===== SUPPLIED ENTRIES =====

Lemma emit_all_full_first_witness :
  exists g',
    emit_all full_globals ((9, at_time 30) :: replicate 255 (9, at_time 40)) =
      Ret (g', [pr_err "Max Events reached"]) /\
    storage g' = storage full_globals.
Proof.
  apply (emit_all_full_first 0 9 (at_time 30) (replicate 255 (9, at_time 40))
           full_globals _ (Storage 2 (Some [Event 5 1000000010; Event 7 1000000020]))
           full_globals_wf).
  - reflexivity.
  - lia.
  - reflexivity.
  - simpl. lia.
  - constructor; [reflexivity |]. apply Forall_replicate. reflexivity.
  - reflexivity.
  - rewrite length_replicate. lia.
Defined.

(** ** ttp_write: what the bytes written mean *)

(** X6: [ttp_write] looks at no more than the first 31 bytes: a longer
    input gives the same return value, globals and log as its first 31
    bytes alone. *)
Theorem write_looks_at_31_bytes g (user : list ascii) (copy_ok : bool) :
  ttp_write g user copy_ok = ttp_write g (take 31 user) copy_ok.
Proof.
  unfold ttp_write. destruct (storage g) as [tbl |]; [| reflexivity].
  cbv zeta. unfold MAX_INPUT_SIZE.
  assert (Hlen : Z.min (Z.of_nat (length (take 31 user))) 31 =
                 Z.min (Z.of_nat (length user)) 31).
  { rewrite length_take. lia. }
  rewrite Hlen. rewrite take_take.
  replace (Z.to_nat (Z.min (Z.of_nat (length user)) 31) `min` 31)%nat
    with (Z.to_nat (Z.min (Z.of_nat (length user)) 31)) by lia.
  reflexivity.
Qed.

Lemma strim_head (c : ascii) (b : list ascii) :
  exists x tl, strim (c :: b) = x :: tl /\ (x = c \/ x = NUL).
Proof.
  unfold strim. destruct (strlen (c :: b) =? 0)%nat.
  - exists c, b. split; [reflexivity | left; reflexivity].
  - destruct (strim_scan (c :: b) (strlen (c :: b))) as [| k].
    + exists NUL, b. split; [reflexivity | right; reflexivity].
    + exists c, (<[k := NUL]> b). split; [reflexivity | left; reflexivity].
Qed.

Lemma strncmp_first_differs (x y : ascii) (cs ct : list ascii) (n : nat) :
  x <> y -> (strncmp (x :: cs) (y :: ct) (S n) =? 0) = false.
Proof.
  intros Hne. simpl. unfold char_at. simpl.
  destruct (Ascii.eqb_spec x y) as [-> | _]; [contradiction |]. simpl.
  destruct ((N_of_ascii x <? N_of_ascii y)%N); reflexivity.
Qed.

(** X7: white space in front of a command is not skipped (the pointer
    [strim] returns is not used): a write whose first byte is white space
    is refused with [-EINVAL] and changes nothing, whatever follows. *)
Theorem write_leading_space_refused g tbl (c : ascii) (rest : list ascii) :
  storage g = Some tbl -> isspace c = true ->
  ttp_write g (c :: rest) true = Ret (- EINVAL, g, []).
Proof.
  intros Hs Hsp. unfold ttp_write. rewrite Hs. cbv zeta. simpl negb. cbv iota.
  assert (Hn : exists m, Z.to_nat (Z.min (Z.of_nat (length (c :: rest))) MAX_INPUT_SIZE) = S m).
  { unfold MAX_INPUT_SIZE. simpl length.
    exists (Nat.pred (Z.to_nat (Z.min (Z.of_nat (S (length rest))) 31))). lia. }
  destruct Hn as [m Hm]. rewrite Hm. simpl take. rewrite <- app_comm_cons.
  destruct (strim_head c (take m rest ++ [NUL])) as (x & tl & -> & Hx).
  assert (Hx' : x <> "s"%char /\ x <> "r"%char /\ x <> "0"%char /\ x <> "1"%char).
  { destruct Hx as [-> | ->]; split_and!; try discriminate;
      intros ->; discriminate Hsp. }
  destruct Hx' as (Hs' & Hr' & H0' & H1').
  change (lit "start") with ("s"%char :: lit "tart").
  change (lit "stop") with ("s"%char :: lit "top").
  change (lit "reset") with ("r"%char :: lit "eset").
  change (lit "0") with ("0"%char :: lit "").
  change (lit "1") with ("1"%char :: lit "").
  rewrite !strncmp_first_differs by assumption. reflexivity.
Qed.

Lemma write_leading_space_refused_witness :
  ttp_write demo_globals (" "%char :: lit "start" ++ [LF]) true =
    Ret (- EINVAL, demo_globals, []).
Proof.
  apply (write_leading_space_refused demo_globals
           [Storage 0 (Some [zero_event; zero_event])] " "%char (lit "start" ++ [LF])).
  - reflexivity.
  - reflexivity.
Defined.

(** ** The clock commands and the gate *)

Lemma emit_all_disarmed (calls : list (Z * emit_env)) (g : ttp_globals) :
  ttp_enabled g = false -> emit_all g calls = Ret (g, []).
Proof.
  intros Hdis. induction calls as [| [id env] calls IH]; [reflexivity |].
  simpl. unfold ttp_emit. rewrite Hdis. simpl. rewrite IH. reflexivity.
Qed.

(** X8: the commands [0] and [1] select the clock of the next capture:
    after [0] and [start] a call of [ttp_emit] stores the wall-clock
    reading, after [1] and [start] the monotonic one, each as
    [tv_sec * 10^9 + tv_nsec] in the slot at the count of the shard. *)
Theorem clock_command_selects_stamp g tbl (u0 u1 us : list ascii) env id stor evs :
  wf g tbl -> ttp_enabled g = false ->
  is_command "0" u0 -> is_command "1" u1 -> is_command "start" us ->
  0 <= smp_processor_id env ->
  tbl !! Z.to_nat (smp_processor_id env) = Some stor ->
  events stor = Some evs -> eventcount stor < max_events g ->
  (exists g1 g2 g3 evs',
     ttp_write g u0 true = Ret (cut_len u0, g1, [pr_info "ttp: using CLOCK_REALTIME"]) /\
     ttp_write g1 us true = Ret (cut_len us, g2, [pr_info "ttp: Armed"]) /\
     ttp_emit g2 env id = Ret (g3, []) /\
     shard g3 (smp_processor_id env) = Some (Storage (eventcount stor + 1) (Some evs')) /\
     evs' !! Z.to_nat (eventcount stor) = Some (make_event id (ktime_real env))) /\
  (exists g1 g2 g3 evs',
     ttp_write g u1 true = Ret (cut_len u1, g1, [pr_info "ttp: using CLOCK_MONOTONIC"]) /\
     ttp_write g1 us true = Ret (cut_len us, g2, [pr_info "ttp: Armed"]) /\
     ttp_emit g2 env id = Ret (g3, []) /\
     shard g3 (smp_processor_id env) = Some (Storage (eventcount stor + 1) (Some evs')) /\
     evs' !! Z.to_nat (eventcount stor) = Some (make_event id (ktime_mono env))).
Proof.
  intros Hwf Hdis H0 H1 Hst Hc Hlk Hev Hroom.
  destruct (wf_shard _ _ _ _ Hwf Hlk) as (evs0 & Hev0 & Hlen & Hcnt).
  rewrite Hev in Hev0. injection Hev0 as <-.
  assert (Hsel : forall clock, clock = CLOCK_REALTIME \/ clock = CLOCK_MONOTONIC ->
    exists g3 evs',
      ttp_write (set_clock clock g) us true =
        Ret (cut_len us, set_enabled true (set_clock clock g), [pr_info "ttp: Armed"]) /\
      ttp_emit (set_enabled true (set_clock clock g)) env id = Ret (g3, []) /\
      shard g3 (smp_processor_id env) = Some (Storage (eventcount stor + 1) (Some evs')) /\
      evs' !! Z.to_nat (eventcount stor) = Some (stamped clock (id, env))).
  { intros clock Hclock.
    assert (Hwf2 : wf (set_enabled true (set_clock clock g)) tbl).
    { apply wf_set_enabled, wf_set_clock; assumption. }
    eexists _, _. split.
    { rewrite (ttp_write_start (set_clock clock g) tbl us (wf_storage _ _ Hwf) Hst).
      simpl. rewrite Hdis. reflexivity. }
    split.
    { apply (ttp_emit_store _ tbl env id stor evs Hwf2); try assumption; reflexivity. }
    split.
    { unfold shard. simpl. apply list_lookup_insert_eq. eapply lookup_lt_Some. exact Hlk. }
    simpl. apply list_lookup_insert_eq. lia. }
  split.
  - destruct (Hsel CLOCK_REALTIME (or_introl eq_refl)) as (g3 & evs' & Hw & He & Hsh & Hslot).
    exists (set_clock CLOCK_REALTIME g), (set_enabled true (set_clock CLOCK_REALTIME g)), g3, evs'.
    split_and!; try assumption.
    rewrite (ttp_write_clock0 g tbl u0 (wf_storage _ _ Hwf) H0), Hdis. reflexivity.
  - destruct (Hsel CLOCK_MONOTONIC (or_intror eq_refl)) as (g3 & evs' & Hw & He & Hsh & Hslot).
    exists (set_clock CLOCK_MONOTONIC g), (set_enabled true (set_clock CLOCK_MONOTONIC g)), g3, evs'.
    split_and!; try assumption.
    rewrite (ttp_write_clock1 g tbl u1 (wf_storage _ _ Hwf) H1), Hdis. reflexivity.
Qed.

Lemma demo_globals_wf : wf demo_globals [Storage 0 (Some [zero_event; zero_event])].
Proof.
  constructor; simpl; try reflexivity; try lia.
  - repeat constructor. exists [zero_event; zero_event]. simpl. repeat split; lia.
  - left. reflexivity.
Qed.

Lemma clock_command_selects_stamp_witness :
  (exists g1 g2 g3 evs',
     ttp_write demo_globals (lit "0" ++ [LF]) true =
       Ret (2, g1, [pr_info "ttp: using CLOCK_REALTIME"]) /\
     ttp_write g1 (lit "start") true = Ret (5, g2, [pr_info "ttp: Armed"]) /\
     ttp_emit g2 (EmitEnv 0 (Timespec 7 1) (Timespec 3 2)) 42 = Ret (g3, []) /\
     shard g3 0 = Some (Storage 1 (Some evs')) /\
     evs' !! 0%nat = Some (Event 42 7000000001)) /\
  (exists g1 g2 g3 evs',
     ttp_write demo_globals (lit "1" ++ [LF]) true =
       Ret (2, g1, [pr_info "ttp: using CLOCK_MONOTONIC"]) /\
     ttp_write g1 (lit "start") true = Ret (5, g2, [pr_info "ttp: Armed"]) /\
     ttp_emit g2 (EmitEnv 0 (Timespec 7 1) (Timespec 3 2)) 42 = Ret (g3, []) /\
     shard g3 0 = Some (Storage 1 (Some evs')) /\
     evs' !! 0%nat = Some (Event 42 3000000002)).
Proof.
  apply (clock_command_selects_stamp demo_globals _ _ _ _
           (EmitEnv 0 (Timespec 7 1) (Timespec 3 2)) 42
           (Storage 0 (Some [zero_event; zero_event])) [zero_event; zero_event]
           demo_globals_wf eq_refl
           (command_newline "0") (command_newline "1") (command_bare "start")).
  - simpl. lia.
  - reflexivity.
  - reflexivity.
  - simpl. lia.
Defined.

(** X9: the clock commands are refused while armed: [0] and [1] return
    [-EBUSY] and change nothing, so one capture uses one clock. *)
Theorem clock_command_refused_while_armed g tbl (u0 u1 : list ascii) :
  storage g = Some tbl -> ttp_enabled g = true ->
  is_command "0" u0 -> is_command "1" u1 ->
  ttp_write g u0 true = Ret (- EBUSY, g, []) /\
  ttp_write g u1 true = Ret (- EBUSY, g, []).
Proof.
  intros Hs Hen H0 H1.
  rewrite (ttp_write_clock0 g tbl u0 Hs H0), (ttp_write_clock1 g tbl u1 Hs H1), Hen.
  split; reflexivity.
Qed.

Lemma clock_command_refused_while_armed_witness :
  ttp_write full_globals (lit "0") true = Ret (- EBUSY, full_globals, []) /\
  ttp_write full_globals (lit "1" ++ [LF]) true = Ret (- EBUSY, full_globals, []).
Proof.
  apply (clock_command_refused_while_armed full_globals _ _ _ eq_refl eq_refl
           (command_bare "0") (command_newline "1")).
Defined.

(** X11: after [stop], calls of [ttp_emit] on any cpu record nothing, log
    nothing and change no global, however many are made. *)
Theorem emit_after_stop_records_nothing g tbl (u : list ascii)
    (calls : list (Z * emit_env)) :
  storage g = Some tbl -> is_command "stop" u ->
  exists g1,
    ttp_write g u true = Ret (cut_len u, g1, [pr_info "ttp: Stopped"]) /\
    storage g1 = storage g /\
    emit_all g1 calls = Ret (g1, []).
Proof.
  intros Hs Hcmd. exists (set_enabled false g). split_and!.
  - apply (ttp_write_stop g tbl u Hs Hcmd).
  - reflexivity.
  - apply emit_all_disarmed. reflexivity.
Qed.

Lemma emit_after_stop_records_nothing_witness :
  exists g1,
    ttp_write full_globals (lit "stop" ++ [LF]) true =
      Ret (5, g1, [pr_info "ttp: Stopped"]) /\
    storage g1 = storage full_globals /\
    emit_all g1 [(9, at_time 30); (11, at_time 40)] = Ret (g1, []).
Proof.
  apply (emit_after_stop_records_nothing full_globals _ _ _ eq_refl (command_newline "stop")).
Defined.

(** ** Capture in several sessions *)

(** Room for all the calls is room before each of them. *)
Lemma room_under_capacity (c : Z) (calls : list (Z * emit_env)) :
  forall g tbl stor,
    wf g tbl -> ttp_enabled g = true -> 0 <= c ->
    tbl !! Z.to_nat c = Some stor ->
    Forall (fun call => smp_processor_id (snd call) = c) calls ->
    eventcount stor + Z.of_nat (length calls) <= max_events g ->
    under_capacity g c calls.
Proof.
  induction calls as [| [id env] calls IH]; intros g tbl stor Hwf Hen Hc Hlk Hall Hroom.
  - exact I.
  - apply Forall_cons in Hall as [Hcpu Hall]. simpl in Hcpu. simpl length in Hroom.
    destruct (wf_shard _ _ _ _ Hwf Hlk) as (evs & Hev & Hlen & Hcnt).
    assert (Hstep := ttp_emit_store g tbl env id stor evs Hwf Hen).
    rewrite Hcpu in Hstep. specialize (Hstep Hc Hlk Hev ltac:(lia)).
    simpl. split.
    + exists stor. split; [| lia].
      unfold shard. rewrite (wf_storage _ _ Hwf). exact Hlk.
    + rewrite Hstep.
      eapply (IH _ _ _ (wf_store g tbl (Z.to_nat c) _ Hwf _) Hen Hc); [| exact Hall |].
      * apply list_lookup_insert_eq. eapply lookup_lt_Some. exact Hlk.
      * simpl. lia.
  Unshelve.
  exists (<[Z.to_nat (eventcount stor) := stamped (ttp_clock g) (id, env)]> evs).
  simpl. rewrite length_insert. split_and!; try reflexivity; lia.
Qed.

Lemma recorded_of_appended (stor : ttp_storage) (evs new : list event) :
  events stor = Some evs -> 0 <= eventcount stor ->
  (Z.to_nat (eventcount stor) + length new <= length evs)%nat ->
  recorded_of
    (Storage (eventcount stor + Z.of_nat (length new))
       (Some (take (Z.to_nat (eventcount stor)) evs ++ new ++
              drop (Z.to_nat (eventcount stor) + length new) evs))) =
  recorded_of stor ++ new.
Proof.
  intros Hev Hc Hlen. unfold recorded_of. simpl. rewrite Hev. simpl.
  rewrite app_assoc. apply take_app_length'.
  rewrite length_app, length_take. lia.
Qed.

(** Calls on one cpu for which the shard has room are all recorded, in
    call order, behind what the shard held. *)
Lemma emit_all_recorded (c : Z) (calls : list (Z * emit_env)) g tbl stor :
  wf g tbl -> ttp_enabled g = true -> 0 <= c ->
  tbl !! Z.to_nat c = Some stor ->
  Forall (fun call => smp_processor_id (snd call) = c) calls ->
  eventcount stor + Z.of_nat (length calls) <= max_events g ->
  exists g' tbl' stor',
    emit_all g calls = Ret (g', []) /\ wf g' tbl' /\ ttp_enabled g' = true /\
    ttp_clock g' = ttp_clock g /\ max_events g' = max_events g /\
    tbl' !! Z.to_nat c = Some stor' /\
    eventcount stor' = eventcount stor + Z.of_nat (length calls) /\
    recorded_of stor' = recorded_of stor ++ recorded (ttp_clock g) calls.
Proof.
  intros Hwf Hen Hc Hlk Hall Hroom.
  destruct (wf_shard _ _ _ _ Hwf Hlk) as (evs & Hev & Hlen & Hcnt).
  pose proof (room_under_capacity c calls g tbl stor Hwf Hen Hc Hlk Hall Hroom) as Hcap.
  destruct (emit_all_appends c calls g tbl stor evs Hwf Hen Hc Hlk Hev Hall Hcap)
    as (g' & tbl' & evs' & Hrun & Hwf' & Hen' & Hcl' & Hmax' & Hlk' & Hevs').
  eexists g', tbl', _. split_and!; try eassumption; [reflexivity |].
  rewrite Hevs'. rewrite <- (recorded_of_appended stor evs _ Hev) at 1.
  - unfold recorded. rewrite length_map. reflexivity.
  - lia.
  - unfold recorded. rewrite length_map. lia.
Qed.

=====

EXERCISE GOAL
Would you print exactly, and only, the lines of the data above from the line with "storage g = Some tbl -> isspace c = true ->" through the line with "exists (Nat.pred (Z.to_nat", inclusive?

SOLUTION
  storage g = Some tbl -> isspace c = true ->
  ttp_write g (c :: rest) true = Ret (- EINVAL, g, []).
Proof.
  intros Hs Hsp. unfold ttp_write. rewrite Hs. cbv zeta. simpl negb. cbv iota.
  assert (Hn : exists m, Z.to_nat (Z.min (Z.of_nat (length (c :: rest))) MAX_INPUT_SIZE) = S m).
  { unfold MAX_INPUT_SIZE. simpl length.
    exists (Nat.pred (Z.to_nat (Z.min (Z.of_nat (S (length rest))) 31))). lia. }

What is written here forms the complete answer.